How Veterans Can Get the Most from a Mentor

Reserve, active and National Guard soldiers and family members participated in a multi-component, joint-training opportunity at McCrady Range.
Reserve, active and National Guard soldiers and family members participated in a multi-component, joint-training opportunity at McCrady Range. The Garrison, 81st Readiness Division and South Carolina National Guard Suicide Prevention Program managers conducted the joint training to include Applied Suicide Intervention Skills Training and Suicide-to-Hope. (Michael Mascari/81st Readiness Division photo)

Whether you find a mentor through a formal program or you casually develop a relationship with someone who helps you along, there's a right way and a wrong way to extract value from your mentor.

A mentor is someone who volunteers to guide you, offering advice, resources, support, connections and knowledge that helps you in your career. Many formal programs offer mentoring in six-month or one-year agreements. Others are more informal, or "as needed" -- offering mentoring services to veterans who need periodic guidance.

Since a mentor is a volunteer and isn't being paid to coach, guide and refer you, it's easy for mentees to take a lackadaisical approach to the relationship. Instead, by following these suggestions, you'll find the relationship to be a valuable success factor in your civilian career:

1. Know Your Mentor.

Learn their background, skills and competencies. Before you begin a mentoring relationship, research the person with whom you'll be speaking.

Even if your mentoring meeting is a one-time phone call, by knowing what your mentor is qualified to speak on (industries, topics, causes, etc.) and what they are passionate about (what do they care about?), you'll be in a better position to drive the discussion toward value for you.

Your mentor wants to leverage their skills, tools and knowledge to help you. If you ask for insight or guidance in areas they aren't versed, you'll frustrate both your mentor and you.

2. Have a Goal.

During your first mentoring call or meeting, set a goal for the relationship. Are you seeking guidance to make a smooth military-to-civilian transition? Do you need help setting up a business? Are you looking for tips for making friends as a student veteran? Do you need help building your personal brand?

When you come into the relationship with a clear goal or two, your mentor is in a better position to help you get there. Sticking to the goal may not be a linear process, however. Permit your mentor to ask questions that might seem off-topic or offer input that seems irrelevant. You're seeking advice from your mentor and sometimes they can see further down your career path than you can. Trust the process.

3. Set Expectations.

How often will you meet? Will your mentor respond to emails or texts between meetings? How much is too much to ask?

Clarifying expectations at the outset of the relationship will help avoid those awkward conversations about crossing boundaries or feelings of being taken advantage of by your mentor.
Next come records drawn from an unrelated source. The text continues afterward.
(** The first phase computes the levels below the height of the subtrees. *)
Lemma bottom_phase gomaxprocs h bottom nodes :
  (h <= d - 1)%nat -> shape nodes ->
  interleaving (subtree_goroutines gomaxprocs (2 ^ d) h) bottom ->
  exists nodes', foldM (run_write hashLR leaves) nodes bottom = Ok nodes' /\ shape nodes' /\
    computed (all_keys h) nodes'.
Proof.
  intros Hh Hs Hi. unfold subtree_goroutines in Hi. rewrite pow_div in Hi by lia.
  pose proof (interleaving_perm _ _ Hi) as Hperm.
  assert (valid [] bottom) as Hv.
  { eapply interleaving_valid; [done|]. apply Forall_forall.
    intros p (r & -> & Hr)%list_elem_of_fmap. apply subtrees_valid; [done|].
    apply Forall_forall. intros k Hk. eapply partitions_bound; [apply Execute_partitions|done..]. }
  destruct (run_writes_ok [] nodes bottom Hs) as (nodes' & Hf & Hs' & Hc); [by intros ? ? ?%not_elem_of_nil|done|].
  exists nodes'. split; [done|]. split; [done|]. intros l k [Hl Hk]%elem_of_all_keys. apply Hc.
  rewrite app_nil_r, Hperm.
  change (fun r => range_seq r ≫= subtree_program h) with ((fun xs => xs ≫= subtree_program h) ∘ range_seq).
  rewrite list_fmap_compose, mjoin_bind, Execute_partitions.
  by apply subtree_keys_complete.
Qed.

(** Each upper level is computed from the one below. *)
Lemma upper_level rs i ws nodes D :
  (i < d - 1)%nat -> shape nodes -> computed D nodes -> all_keys i ⊆ D ->
  partitions rs (2 ^ (d - 1 - i)) ->
  interleaving ((fun r => level_program i (range_seq r)) <$> rs) ws ->
  exists nodes', foldM (run_write hashLR leaves) nodes ws = Ok nodes' /\ shape nodes' /\
    computed (all_keys (S i)) nodes'.
Proof.
  intros Hi Hs Hc HD Hrs Hil. set (n := (2 ^ (d - 1 - i))%nat) in *.
  pose proof (interleaving_perm _ _ Hil) as Hperm.
  assert (mjoin ((fun r => level_program i (range_seq r)) <$> rs) = level_program i (seq 0 n)) as Hj.
  { change (fun r => level_program i (range_seq r))
      with ((fun xs => (fun k => mkWrite i k (2 * k)) <$> xs) ∘ range_seq).
    by rewrite list_fmap_compose, mjoin_fmap, Hrs. }
  assert (valid D ws) as Hv.
  { eapply interleaving_valid; [done|]. apply Forall_forall.
    intros p (r & -> & Hr)%list_elem_of_fmap. apply level_program_valid; [done| |done].
    apply Forall_forall. intros k Hk. by eapply partitions_bound. }
  destruct (run_writes_ok D nodes ws Hs Hc Hv) as (nodes' & Hf & Hs' & Hc').
  exists nodes'. split; [done|]. split; [done|]. intros l k [Hl Hk]%elem_of_all_keys. apply Hc'.
  apply elem_of_app. destruct (decide (l = i)) as [->|Hne].
  - left. rewrite Hperm, Hj. unfold level_program. rewrite <- list_fmap_compose.
    apply list_elem_of_fmap. exists k. split; [done|]. apply elem_of_seq. fold n in Hk. lia.
  - right. apply HD, elem_of_all_keys. lia.
Qed.

(** The executions of one upper level. *)
Definition level_execution (i : nat) (ws : list write) : Prop :=
  exists rs, partitions rs (2 ^ (d - 1 - i)) /\
    interleaving ((fun r => level_program i (range_seq r)) <$> rs) ws.

Lemma level_goroutines_execution gomaxprocs i ws :
  (i < d - 1)%nat ->
  interleaving (level_goroutines gomaxprocs i (2 ^ d / 2 ^ (i + 1))) ws -> level_execution i ws.
Proof.
  intros Hi H. rewrite pow_div in H by lia.
  replace (d - (i + 1))%nat with (d - 1 - i)%nat in H by lia. unfold level_goroutines in H.
  destruct (_ && _) in H.
  - eexists. split; [apply Execute_partitions|done].
  - exists [(0, Z.of_nat (2 ^ (d - 1 - i)))].
    assert (range_seq (0, Z.of_nat (2 ^ (d - 1 - i))) = seq 0 (2 ^ (d - 1 - i))) as Hr
      by (unfold range_seq; cbn [fst snd]; by rewrite Z.sub_0_r, Nat2Z.id).
    split; [unfold partitions; cbn; by rewrite Hr, app_nil_r|]. cbn. by rewrite Hr.
Qed.

Lemma upper_phase i n upper nodes :
  (i + n = d - 1)%nat -> shape nodes -> computed (all_keys i) nodes ->
  Forall2 level_execution (seq i n) upper ->
  exists nodes', foldM (foldM (run_write hashLR leaves)) nodes upper = Ok nodes' /\ shape nodes' /\
    computed (all_keys (d - 1)) nodes'.
Proof.
  revert i upper nodes. induction n as [|n IH]; intros i upper nodes Hin Hs Hc Hf; cbn [seq] in Hf.
  - apply Forall2_nil_inv_l in Hf as ->. exists nodes. rewrite <- Hin, Nat.add_0_r. done.
  - apply Forall2_cons_inv_l in Hf as (ws & upper' & (rs & Hrs & Hws) & Hf & ->).
    destruct (upper_level rs i ws nodes (all_keys i)) as (n1 & Hr & Hs1 & Hc1); [lia|done..|].
    destruct (IH (S i) upper' n1) as (n2 & Hr2 & ?); [lia|done..|].
    exists n2. cbn [foldM]. rewrite Hr. done.
Qed.

Lemma alloc_lookup n sz i :
  alloc_levels EmptyLeaf n sz !! i = if (i <? n)%nat then Some (replicate (sz / 2 ^ i) EmptyLeaf) else None.
Proof.
  revert sz i. induction n as [|n IH]; intros sz i; [by destruct i|].
  cbn [alloc_levels]. destruct i as [|i].
  - change (2 ^ 0)%nat with 1%nat. by rewrite Nat.div_1_r.
  - cbn [lookup list_lookup]. rewrite IH, Nat.Div0.div_div. by rewrite <- Nat.pow_succ_r'.
Qed.

Lemma length_alloc n sz : length (alloc_levels EmptyLeaf n sz) = n.
Proof. revert sz. induction n as [|n IH]; intros sz; cbn; auto. Qed.

Lemma alloc_shape : shape (alloc_levels EmptyLeaf (d - 1) (2 ^ d / 2)).
Proof.
  split; [apply length_alloc|]. intros l row. rewrite alloc_lookup.
  destruct (Nat.ltb_spec l (d - 1)); [|done]. intros Hrow.
  assert (row = replicate (2 ^ d / 2 / 2 ^ l) EmptyLeaf) as -> by congruence.
  rewrite length_replicate. pose proof (pow_div d 1 ltac:(lia)) as Hh. change (2 ^ 1)%nat with 2%nat in Hh.
  rewrite Hh, pow_div by lia. done.
Qed.

(** All the levels computed: the tree of the leaves. *)
Lemma complete_tree nodes :
  shape nodes -> computed (all_keys (d - 1)) nodes ->
  tree_ok EmptyLeaf hashLR
    (mkTree d (nodeZ d 0) leaves nodes (empty_nodes hashLR (d - 1) EmptyLeaf).1) leaf_fn.
Proof.
  intros [Hn Hrow] Hc. constructor; cbn [Depth Root]; [|done|done].
  assert (forall l, Z.of_nat (2 ^ l)%nat = 2 ^ Z.of_nat l) as Hpow by (intros; apply Nat2Z.inj_pow).
  constructor; cbn [Depth OccupiedNodes EmptyNodes].
  - done.
  - intros l Hl. rewrite (empty_nodes_ok EmptyLeaf hashLR (d - 1) 0 : empty_nodes hashLR (d - 1) EmptyLeaf = _).
    cbn [fst]. rewrite list_lookup_fmap, lookup_seq_lt by lia. cbn [fmap option_fmap option_map].
    do 2 f_equal. lia.
  - intros [|l] Hl; cbn [level_list OccupiedLeaves OccupiedNodes].
    + rewrite Hleaves, Hpow, Nat.sub_0_r. done.
    + destruct (lookup_lt_is_Some_2 nodes l) as [row Hr]; [lia|]. rewrite Hr. cbn.
      rewrite (Hrow l row Hr), Hpow. replace (d - 1 - l)%nat with (d - S l)%nat by lia. done.
  - intros [|l] p Hl Hp; unfold stored; cbn [level_list OccupiedLeaves OccupiedNodes]; [done|].
    rewrite <- Hpow in Hp.
    destruct (Hc l (Z.to_nat p)) as (row & Hr & Hv).
    { apply elem_of_all_keys. split; [lia|]. replace (d - 1 - l)%nat with (d - S l)%nat by lia. lia. }
    rewrite Hr. cbn [default from_option id]. rewrite Hv. cbn [default from_option id]. by rewrite Z2Nat.id by lia.
Qed.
They want to help you succeed, but the lines of the mentoring relationship can blur over time unless you both agree to parameters. Once expectations are set, respect all boundaries. Be on time and prepared for each meeting or call, take good notes and follow up on all action items agreed to in the meeting.

4. Know Their Limits.

If in the past, you've asked your mentor for referrals or introductions and they've resisted, stop asking. Perhaps you haven't established enough credibility or trust with them to warrant them referring you to their prime contacts.

If you haven't asked before, inquire whether they are OK with you using their name to reach out to their connections or if they would be comfortable making an introduction for you.

Similarly, be careful asking for help that crosses the line of tolerance for your mentor. Enlisting them to become your therapist, best friend or social companion is not appropriate and puts you both in an awkward spot. Adhere to the goals and expectations set at the beginning of the relationship.

5. Reciprocate.

Your mentor is not looking for you to mentor them in return for their guidance, but some form of reciprocation is deserved. Saying thank you periodically or writing a handwritten thank-you note shows that you recognize the commitment they've made to your success and appreciate the effort.

Also be sure to keep your mentor updated on your progress. It is disheartening for a mentor to invest time advising you, only to wonder how their advice worked or whether you are doing well. A quick update note by email or LinkedIn messages lets them know you are OK.

As someone who spends many hours each month mentoring veterans, I can tell you it is a tremendously valuable and rewarding experience. I feel that I learn from my mentees as I share insights, guidance, knowledge and resources about my own work and experiences.